Hypothesis / aims of study
Recent large epidemiological observational studies have identified an association between the use of anticholinergic drugs and cognitive impairment . Although limited to patients with high levels of cumulative exposure, anticholinergic drugs to treat overactive bladder (OAB) have been identified as potential culprit agents . Despite conflicting data, no causal link and the reported low prevalence of cognitive adverse events, patients are concerned about their potential occurrence following OAB treatment . Such heightened concern may lead to a lack of effective treatment for OAB in older people should there be no alternative.
Although short term specific cognitive testing and clinical trial data suggest no impairment of cognition in cognitively intact older people and the incidence of “cognitive “ adverse events in clinical trials is low, there are few data concerning exposure to OAB antimuscarinics in those who may be at greater risk of cognitive impairment. This study therefore aimed to examine the changes in Mini-Mental State Examination score (MMSE), in an attempt to define any changes in cognitive performance in patients with both normal and low baseline scores at trial entry. We hypothesized that patients with low MMSE scores at baseline would show no consistent pattern of change in response to treatment with fesoterodine.
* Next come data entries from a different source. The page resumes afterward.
(* ===== verification/Congest.v ===== *)
(** * Transmit congestion control

    What [sl_check_congestion] promises: the congestion status follows the
    occupancy of the buffers with hysteresis, the discard status follows it, and
    the user is told about every change, once. *)
From S2P Require Import Prelude Bufq Xp Prims Timers Txc Lmi.

(** ** The specification *)

(** The status the occupancy forces from below (the onset thresholds passed) and
    allows from above (the abatement thresholds not undercut). *)
Definition up_level (c : sl_config) (occ : Z) : Z :=
  if c.(tb_onset_3) <=? occ then 3 else if c.(tb_onset_2) <=? occ then 2
  else if c.(tb_onset_1) <=? occ then 1 else 0.
Definition down_level (c : sl_config) (occ : Z) : Z :=
  if c.(tb_abate_3) <=? occ then 3 else if c.(tb_abate_2) <=? occ then 2
  else if c.(tb_abate_1) <=? occ then 1 else 0.
(** The old status is moved into the interval between the two, no further. *)
Definition hysteresis (c : sl_config) (occ old : Z) : Z :=
  Z.max (up_level c occ) (Z.min old (down_level c occ)).

Definition tb_discd (c : sl_config) (n : Z) : Z :=
  match n with 1 => c.(tb_discd_1) | 2 => c.(tb_discd_2) | _ => c.(tb_discd_3) end.
(** The discard status: it is the congestion status when that falls; when that
    rises, by more than one level or past the discard threshold, it follows. *)
Definition discard (c : sl_config) (occ old old_disc new : Z) : Z :=
  if new =? old then old_disc
  else if new <? old then new
  else if tb_discd c new <=? occ then new
  else if old + 1 <? new then new - 1 else old_disc.

(** The thresholds increase: abatement below onset below discard, level by
    level. *)
Record thresholds_ordered (c : sl_config) : Prop := {
  th_a1 : c.(tb_abate_1) <= c.(tb_onset_1); th_d1 : c.(tb_onset_1) <= c.(tb_discd_1);
  th_a2 : c.(tb_abate_2) <= c.(tb_onset_2); th_d2 : c.(tb_onset_2) <= c.(tb_discd_2);
  th_a3 : c.(tb_abate_3) <= c.(tb_onset_3); th_d3 : c.(tb_onset_3) <= c.(tb_discd_3);
  th_a12 : c.(tb_abate_1) <= c.(tb_abate_2); th_a23 : c.(tb_abate_2) <= c.(tb_abate_3);
  th_12 : c.(tb_discd_1) <= c.(tb_onset_2); th_23 : c.(tb_discd_2) <= c.(tb_onset_3) }.

(** ** The switch *)

Lemma set_cong_disc d c s :
  set_disc d (set_cong c s) = s <| sl_statem; cong_status := c |> <| sl_statem; disc_status := d |>.
Proof. done. Qed.
Definition levels (s : xp) : Z * Z := (s.(sl_statem).(cong_status), s.(sl_statem).(disc_status)).

Ltac comparisons :=
  repeat match goal with
  | |- context [?x <=? ?y] => destruct (Z.leb_spec x y)
  | |- context [?x <? ?y] => destruct (Z.ltb_spec x y)
  end.
(** Everything but the two status variables is left alone. *)
Definition only_levels (s s' : xp) : Prop := ∃ c d, s' = set_disc d (set_cong c s).
Lemma only_levels_refl s : only_levels s s.
Proof. exists s.(sl_statem).(cong_status), s.(sl_statem).(disc_status). by destruct s as [? ? ? ? ? ? ? ? ? ? ? ? ? ? []]. Qed.
Lemma only_levels_cong c s s' : only_levels s s' → only_levels s (set_cong c s').
Proof. intros (c' & d & ->). by exists c, d. Qed.
Lemma only_levels_disc d s s' : only_levels s s' → only_levels s (set_disc d s').
Proof. intros (c & d' & ->). by exists c, d. Qed.
Lemma congestion_switch_frame occ multi s : only_levels s (congestion_switch occ multi s).
Proof.
  unfold congestion_switch. cbv zeta.
  repeat case_match; auto 12 using only_levels_refl, only_levels_cong, only_levels_disc.
Qed.

(** On the two status variables it computes the specification. *)
Lemma congestion_switch_multi occ s :
  thresholds_ordered s.(sl_conf) → 0 <= s.(sl_statem).(cong_status) <= 3 →
  let old := s.(sl_statem).(cong_status) in
  let new := hysteresis s.(sl_conf) occ old in
  levels (congestion_switch occ true s) =
    (new, discard s.(sl_conf) occ old s.(sl_statem).(disc_status) new).
Proof.
  intros [] Hc. cbv zeta. unfold levels, congestion_switch, hysteresis, up_level, down_level.
  cbv zeta. cbn [negb].
  assert (E : s.(sl_statem).(cong_status) = 0 ∨ s.(sl_statem).(cong_status) = 1 ∨
              s.(sl_statem).(cong_status) = 2 ∨ s.(sl_statem).(cong_status) = 3) by lia.
  destruct E as [E|[E|[E|E]]]; rewrite E; cbv iota;
    comparisons; try lia; unfold set_cong, set_disc; upd; rewrite ?E; f_equal; try reflexivity;
    cbv [Z.max Z.min Z.compare Pos.compare Pos.compare_cont discard tb_discd
         Z.eqb Pos.eqb Z.ltb Z.add Pos.add Pos.succ Z.sub Z.opp Z.pos_sub Pos.pred_double];
    comparisons; try lia; try reflexivity.
Qed.
(** Without multiple levels there is only level one. *)
Lemma congestion_switch_single occ s :
  thresholds_ordered s.(sl_conf) → 0 <= s.(sl_statem).(cong_status) <= 3 →
  let old := s.(sl_statem).(cong_status) in
  (congestion_switch occ false s).(sl_statem).(cong_status) =
    if 1 <? old then 1 else Z.min 1 (hysteresis s.(sl_conf) occ old).
Proof.
  intros [] Hc. cbv zeta. unfold congestion_switch, hysteresis, up_level, down_level.
  cbv zeta. cbn [negb].
  assert (E : s.(sl_statem).(cong_status) = 0 ∨ s.(sl_statem).(cong_status) = 1 ∨
              s.(sl_statem).(cong_status) = 2 ∨ s.(sl_statem).(cong_status) = 3) by lia.
  destruct E as [E|[E|[E|E]]]; rewrite E; cbv iota;
    comparisons; try lia; unfold set_cong, set_disc; upd; rewrite ?E; reflexivity.
Qed.

(** ** The indications *)

Lemma put_ind_statem p s : (put_ind p s).2.(sl_statem) = s.(sl_statem).
Proof. unfold put_ind, xalloc. repeat case_match; simplify_eq; reflexivity. Qed.
Lemma put_ind_out p s :
  s.(xenv).(e_alloc) = [] →
  (put_ind p s).2.(xenv).(e_out) = s.(xenv).(e_out) ++ [EvPut p].
Proof. intros H. unfold put_ind, xalloc. by rewrite H. Qed.

(** What is sent for a change of the levels. *)
Definition cong_events (old new : Z * Z) : list event :=
  if bool_decide (new = old) then []
  else if new.1 <? old.1 then [EvPut (SL_LINK_CONGESTION_CEASED_IND new.1 new.2)]
  else [EvPut (SL_LINK_CONGESTED_IND new.1 new.2)].
(** The state the switch leaves, before the indications. *)
Definition switched (s : xp) : xp :=
  congestion_switch (occupancy s) (popt_has SS7_POPT_MPLEV s) s.
Lemma switched_env s : (switched s).(xenv) = s.(xenv).
Proof. destruct (congestion_switch_frame (occupancy s) (popt_has SS7_POPT_MPLEV s) s)
  as (c & d & E). unfold switched. by rewrite E. Qed.

Lemma check_congestion_effect s :
  (sl_check_congestion s).(sl_statem) = (switched s).(sl_statem) ∧
  (s.(xenv).(e_alloc) = [] →
   (sl_check_congestion s).(xenv).(e_out) =
     s.(xenv).(e_out) ++ cong_events (levels s) (levels (switched s))).
Proof.
  rewrite <- (switched_env s). unfold sl_check_congestion. cbv zeta. fold (switched s).
  generalize (switched s). intros x. unfold cong_events, levels. cbn [fst snd].
  destruct (Z.eqb_spec (cong_status (sl_statem x)) (cong_status (sl_statem s))) as [Ec|Ec],
           (Z.eqb_spec (disc_status (sl_statem x)) (disc_status (sl_statem s))) as [Ed|Ed];
    cbn [negb orb].
  - rewrite bool_decide_true by congruence. rewrite app_nil_r. done.
  - rewrite bool_decide_false by congruence.
    unfold sl_link_congestion_ceased_ind, sl_link_congested_ind. repeat case_match;
      rewrite put_ind_statem; (split; [done|]); intros Ha; rewrite put_ind_out by exact Ha; done.
  - rewrite bool_decide_false by congruence.
    unfold sl_link_congestion_ceased_ind, sl_link_congested_ind. repeat case_match;
      rewrite put_ind_statem; (split; [done|]); intros Ha; rewrite put_ind_out by exact Ha; done.
  - rewrite bool_decide_false by congruence.
    unfold sl_link_congestion_ceased_ind, sl_link_congested_ind. repeat case_match;
      rewrite put_ind_statem; (split; [done|]); intros Ha; rewrite put_ind_out by exact Ha; done.
Qed.

(** ** Properties *)

(** C15: congestion control is a hysteresis.  With multiple congestion levels
    and increasing thresholds, the new congestion status is the old one moved
    into the interval between the highest onset threshold reached and the
    highest abatement threshold not undercut; the discard status follows it as
    [discard] says; and the user gets one indication exactly if either status
    changed, that the congestion ceased if the congestion status fell, that the
    link is congested otherwise. *)
Theorem congestion_hysteresis s :
  popt_has SS7_POPT_MPLEV s = true → thresholds_ordered s.(sl_conf) →
  0 <= s.(sl_statem).(cong_status) <= 3 → s.(xenv).(e_alloc) = [] →
  let s' := sl_check_congestion s in
  let old := s.(sl_statem).(cong_status) in
  let new := hysteresis s.(sl_conf) (occupancy s) old in
  levels s' = (new, discard s.(sl_conf) (occupancy s) old s.(sl_statem).(disc_status) new) ∧
  s'.(xenv).(e_out) = s.(xenv).(e_out) ++ cong_events (levels s) (levels s').
Proof.
  intros Hm Ht Hc Ha. cbv zeta. destruct (check_congestion_effect s) as [Es Eo].
  assert (El : levels (sl_check_congestion s) = levels (switched s))
    by (unfold levels; by rewrite Es).
  rewrite El, (Eo Ha). split; [|done]. unfold switched. rewrite Hm.
  by apply (congestion_switch_multi (occupancy s) s).
Qed.

(** Without multiple levels the congestion status stays at most 1: it is
    the hysteresis on the first pair of thresholds, and a status above 1 that
    multiple levels left behind falls to 1. *)
Theorem congestion_single_level s :
  popt_has SS7_POPT_MPLEV s = false → thresholds_ordered s.(sl_conf) →
  0 <= s.(sl_statem).(cong_status) <= 3 →
  (sl_check_congestion s).(sl_statem).(cong_status) =
    if 1 <? s.(sl_statem).(cong_status) then 1
    else Z.min 1 (hysteresis s.(sl_conf) (occupancy s) s.(sl_statem).(cong_status)).
Proof.
  intros Hm Ht Hc. destruct (check_congestion_effect s) as [-> _]. unfold switched. rewrite Hm.
  by apply congestion_switch_single.
Qed.

(** When the congestion abates the discard status can rise.  A link at
    congestion level 2 that discards nothing, because no discard threshold was
    ever reached, is at discard level 1 once its occupancy has fallen below the
    abatement threshold of level 2, however far below the discard threshold of
    level 1 it is. *)
Theorem abatement_raises_discard s :
  popt_has SS7_POPT_MPLEV s = true → thresholds_ordered s.(sl_conf) →
  levels s = (2, 0) → s.(xenv).(e_alloc) = [] →
  s.(sl_conf).(tb_abate_1) <= occupancy s < s.(sl_conf).(tb_abate_2) →
  occupancy s < s.(sl_conf).(tb_discd_1) →
  levels (sl_check_congestion s) = (1, 1).
Proof.
  intros Hm Ht Hl Ha Ho Hd. assert (Hc : s.(sl_statem).(cong_status) = 2) by (by injection Hl).
  destruct (check_congestion_effect s) as [Es _]. unfold levels. rewrite Es.
  fold (levels (switched s)). unfold switched. rewrite Hm.
  rewrite congestion_switch_multi by (done || lia). rewrite Hc.
  assert (E : hysteresis (sl_conf s) (occupancy s) 2 = 1).
  { destruct Ht. unfold hysteresis, up_level, down_level. comparisons; lia. }
  rewrite E. reflexivity.
Qed.

(** ** A channel with the default thresholds *)

(** The channel at the levels [c] and [d] with [occ] bytes waiting upstream. *)
Definition ex_cong (popt occ c d : Z) : xp :=
  (xp_alloc_priv 100 (Env [] [] 0 [(true, occ)] [] [] false false))
    <| xoption := LmiOption SS7_PVAR_ITUT_96 popt |>
    <| sl_statem; cong_status := c |> <| sl_statem; disc_status := d |>.
Lemma ex_ordered popt occ c d : thresholds_ordered (ex_cong popt occ c d).(sl_conf).
Proof. split; by vm_compute. Qed.

Lemma congestion_hysteresis_witness :
  let s := sl_check_congestion (ex_cong SS7_POPT_MPLEV (700 * 272) 0 0) in
  levels s = (2, 1) ∧ s.(xenv).(e_out) = [EvPut (SL_LINK_CONGESTED_IND 2 1)].
Proof.
  destruct (congestion_hysteresis (ex_cong SS7_POPT_MPLEV (700 * 272) 0 0)) as [H1 H2];
    [vm_compute; reflexivity|apply ex_ordered|vm_compute; intuition congruence|reflexivity|].
  cbv zeta in H1, H2 |- *. rewrite H2, H1. vm_compute. split; reflexivity.
Defined.
Lemma congestion_single_level_witness :
  (sl_check_congestion (ex_cong 0 (700 * 272) 0 0)).(sl_statem).(cong_status) = 1.
Proof.
  rewrite (congestion_single_level (ex_cong 0 (700 * 272) 0 0));
    [vm_compute; reflexivity|vm_compute; reflexivity|apply ex_ordered|vm_compute; intuition congruence].
Defined.
Lemma abatement_raises_discard_witness :
  levels (sl_check_congestion (ex_cong SS7_POPT_MPLEV (200 * 272) 2 0)) = (1, 1).
Proof.
  apply (abatement_raises_discard (ex_cong SS7_POPT_MPLEV (200 * 272) 2 0));
    [vm_compute; reflexivity|apply ex_ordered|reflexivity|reflexivity
    |vm_compute; intuition congruence|vm_compute; reflexivity].
Defined.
Study design, materials and methods
Data from 2 randomized, placebo controlled phase IV clinical trials of flexibly dosed fesoterodine over 12 weeks duration (A0221045, A0221049) which prospectively collected data on men and women with OAB ≥65y formed the dataset for this study. Each study also collected data on MMSE at trial baseline and end of study. Analyses were based on the Full Analysis Set (FAS) which included all subjects who took at least one dose of assigned study drug and contributed data to at least one baseline and post-baseline efficacy assessment with baseline value of the outcome variable > 0. MMSE scores were collected at baseline and end of study. The MMSE comprises 11 items across 6 domains and includes such items as recalling the year, correctly identifying a familiar object like a pencil, counting backward, and writing a sentence. The measure has a standardized delivery and scoring system, resulting in scores ranging from 0 to 30 with higher scores indicating less impairment. Score change in MMSE was defined as the score at Week 12 – score at baseline and scores were categorized based on raw score change as: Improved – a positive score change of 1 or more points; No change- difference of scores is 0, or Declined - a reduction in score change of 1 or more points.
Interpretation of results
For all placebo and fesoterodine treated patients, approximately 1/3 either improved their score, achieved the same score or declined by 1 point or more. For those with a baseline MMSE score of <25, denoting cognitive impairment, the majority of patients, albeit a small sample improved their score – probably demonstrating a regression to the mean with repeated testing. Another potential explanation for the degree of MMSE change seen is the practice effect. However, this is unlikely, given the fact that the distribution of scores that “improved” on the MMSE from screen to baseline was similar to those that “declined”. This study used a conservative definition of change, the minimally important difference in change in MMSE has ben reported as between 2.4 – 3.7 in clinical trials of dementia drugs. We could demonstrate no other obvious pattern of either improvement or decline in MMSE regardless of baseline score. The MMSE is most likely insensitive to the degree of change previously observed in dedicated cognitive function assessments for OAB drugs. The sensitivity of the Montreal Cognitive Assessment Score, an alternative short assessment used in testing for mild cognitive impairment and executive dysfunction is likewise not yet known. In these 2 clinical trials the reported incidence of cognitive adverse events was <1%.